Recently, my supervisor at work (who also likes Sherlock) asked, “Why do you like Sherlock so much? What value do you find in it?”
I thought about this, and my immediate response expressed guilt for having watched television, “Well, I think I could find a better use of my time than watching Sherlock episodes. I think there is a lot more value in reading the Bible for an hour and a half than watching an hour-and-a-half episode of Sherlock.”
The comment made me pause. My boss was not implying that Sherlock expresses more wisdom or has greater meaning than the Bible. Rather, he meant that I can gain understanding about reality via Sherlock even though it isn’t intrinsically religious.

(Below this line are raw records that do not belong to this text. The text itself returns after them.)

(* ===== verification/SkillExamples.v ===== *)
(** * Skill manifests, run

    A manifest and the documents around it, scanned and parsed by computation;
    the theorems of [Scan] and [Skill] applied to them. *)

From S2P Require Import Prelude Chars Scan Skill.
#[local] Open Scope Z_scope.

Module SkillExamples.

Definition doc_of (ls : list string) : str := concat ((fun l => text l ++ [newline]) <$> ls).

Definition front_lines : list string :=
  ["name: review"; "description: |"; "  *bold* and &text"; "allowed-tools:"; "- Read"; "- Bash(git *)";
   "metadata:"; "  team: infra"; "  gridwork: '{}'"; "x-upstream: [1, 2]"]%string.
Definition front : str := text "name: review" ++ [newline] ++ doc_of (tail front_lines).
Definition manifest : str := fence ++ [newline] ++ front ++ [newline] ++ fence ++ [newline] ++ text "body".

(** The document of that frontmatter, as the YAML parser reads it. *)
Definition document : list (Value unit * Value unit) :=
  [(VString (text "name"), VString (text "review"));
   (VString (text "description"), VString (text "*bold* and &text"));
   (VString (text "allowed-tools"), VSequence [VString (text "Read"); VString (text "Bash(git *)")]);
   (VString (text "metadata"), VMapping [(VString (text "team"), VString (text "infra"));
                                         (VString (text "gridwork"), VString (text "{}"))]);
   (VString (text "x-upstream"), VSequence [VOther tt; VOther tt])].

#[export] Instance demo_skill_serde : SkillSerde := {|
  scalar_t := unit;
  yaml_from_str s := if bool_decide (s = front) then Some document else None;
  yaml_to_string v := match v with VSequence _ => Some (text "- 1") | _ => None end;
  gridwork_from_json s := if bool_decide (s = text "{}") then Some {| routes := []; budget_tokens := None; note := None |} else None;
|}.

Lemma document_metadata k entries :
  mapping_get k document = Some (VMapping entries) ->
  entries = [(VString (text "team"), VString (text "infra")); (VString (text "gridwork"), VString (text "{}"))].
Proof. unfold document. cbn [mapping_get]. repeat (case_bool_decide; [by intros [= <-]|]). by intros [=]. Qed.

#[export] Instance demo_skill_laws : SkillSerdeLaws.
Proof.
  split. intros f doc k entries. cbn [yaml_from_str demo_skill_serde]. case_bool_decide; [|done].
  intros [= <-] ->%document_metadata. apply (bool_decide_unpack _). vm_compute. exact I.
Qed.

Definition parsed : result SkillError SkillManifest := parse_in (text "review") manifest.

Example parsed_fields :
  match parsed with
  | Ok m => claimed (allowed_tools m) = [text "Read"; text "Bash(git *)"] /\
      metadata m !! text "team" = Some (text "infra") /\ is_some (gridwork m) = true /\
      key <$> opaque m = [text "x-upstream"]
  | Err _ => False
  end.
Proof. vm_compute. done. Qed.

Lemma manifest_is_the_document_witness :
  exists m, parse_in (text "review") manifest = Ok m /\ name m = text "review" /\ length (opaque m) = 1%nat.
Proof.
  destruct (parse_in (text "review") manifest) as [m|e] eqn:E; [|vm_compute in E; discriminate E].
  exists m. split; [done|]. split; [apply (manifest_is_the_document (text "review") manifest m E)|].
  revert E. vm_compute. by intros [= <-].
Defined.

(** Words another reader takes for a boolean, a number or a date. *)
Example words_are_refused :
  forall w, w ∈ ["yes"; "NO"; "1_000"; "-0x_ff"; "1_0.5"; "2024-01-31"]%string ->
    scan_subset (doc_of [(w ++ ": 1")%string]) = Err (Yaml11AmbiguousKey (text w)).
Proof. intros w Hw. repeat (apply elem_of_cons in Hw as [->|Hw]; [vm_compute; reflexivity|]). by apply not_elem_of_nil in Hw. Qed.


Lemma scan_refuses_indicators_witness : exists e, scan_line (text "x: [1, " ++ ch "&" :: text "a b]") = Err e.
Proof.
  apply (scan_refuses_indicators (text "x: [1, ") (ch "&") (text "a b]")); [|vm_compute; reflexivity].
  apply (after_comma (text "x: ") (text "1") (text " ")); [|vm_compute; reflexivity..].
  by apply (after_key (text "x") (text " ")).
Defined.

(** Three levels, indented by one column and by two. *)
Definition ladder : str := doc_of ["a:"; " b:"; "  c: 1"]%string.
Definition wide_ladder : str := doc_of ["a:"; "  b:"; "    c: 1"]%string.

Lemma head_openings body facts :
  scan_line body = Ok facts -> forallb (fun o => o.1 =? 0) (openings facts) = true ->
  forall facts' o, scan_line body = Ok facts' -> o ∈ openings facts' -> o.1 = 0.
Proof.
  intros Hf Ha facts' o Hf' Ho. rewrite Hf in Hf'. injection Hf' as <-.
  apply Z.eqb_eq. apply (proj1 (forallb_forall _ _) Ha). by apply list_elem_of_In.
Qed.

Lemma scan_ignores_indentation_witness : scan_subset wide_ladder = scan_subset ladder.
Proof.
  apply (scan_ignores_indentation (Z.mul 2)); [intros; lia|done|].
  change (Forall2 (reindented (Z.mul 2)) [text "a:"; text " b:"; text "  c: 1"] [text "a:"; text "  b:"; text "    c: 1"]).
  constructor; [exists 0, (text "a:")|constructor; [exists 1, (text "b:")|constructor; [exists 2, (text "c: 1")|constructor]]].
  all: split; [lia|]; split; [reflexivity|]; split; [reflexivity|]; split; [reflexivity|].
  all: eapply head_openings; vm_compute; reflexivity.
Defined.

Lemma inventory_is_declarative_witness :
  path <$> [{| path := text "refs/notes.md"; kind := Reference |}] = [text "refs/notes.md"].
Proof. apply (inventory_is_declarative [(text "refs/notes.md", File false)]). vm_compute. reflexivity. Defined.

Example bundle_refusals :
  inventory [(text "../x.md", File false)] = Err (RefusedBundleEntry ParentTraversal) /\
  inventory [(text "run.SH", File false)] = Err (RefusedBundleEntry (ExecutableSuffix (text "sh"))) /\
  inventory [(text "a.md", Symlink)] = Err (RefusedBundleEntry NotARegularFile).
Proof. vm_compute. done. Qed.
End SkillExamples.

So, I thought about why Sherlock is a valuable show. Here’s what I decided: Before becoming friends with Watson, Mrs. Hudson, Molly, and several others, Sherlock was married to his profession and had no friends. His abrasive personality, brutal honesty, and pathetic social skills drove people away. You couldn’t blame people for disliking him, though Sherlock didn’t seem to mind that he was friendless (partly because he didn’t know what it meant to have friends).
In time, Sherlock’s unexpected friendship with Watson softens him, and by season three, we see that Sherlock has transformed from someone seemingly unlovable into someone who is funny, self-sacrificing, and has feelings. Perhaps Sherlock realized that not everyone hates him. Perhaps Sherlock discovered that he is loveable, funny, and kind—a good man, which Watson has told him he is. Perhaps he also realized that good friends make life more enjoyable. They give him a reason to get up in the morning, and they make life an adventure. As I write this, I am reminded of the second episode of season three, “The Sign of Three,” in which Sherlock gives the heartfelt speech at Watson’s wedding. Sherlock has discovered what it means to have a companion–to matter to someone–and to have someone matter to you.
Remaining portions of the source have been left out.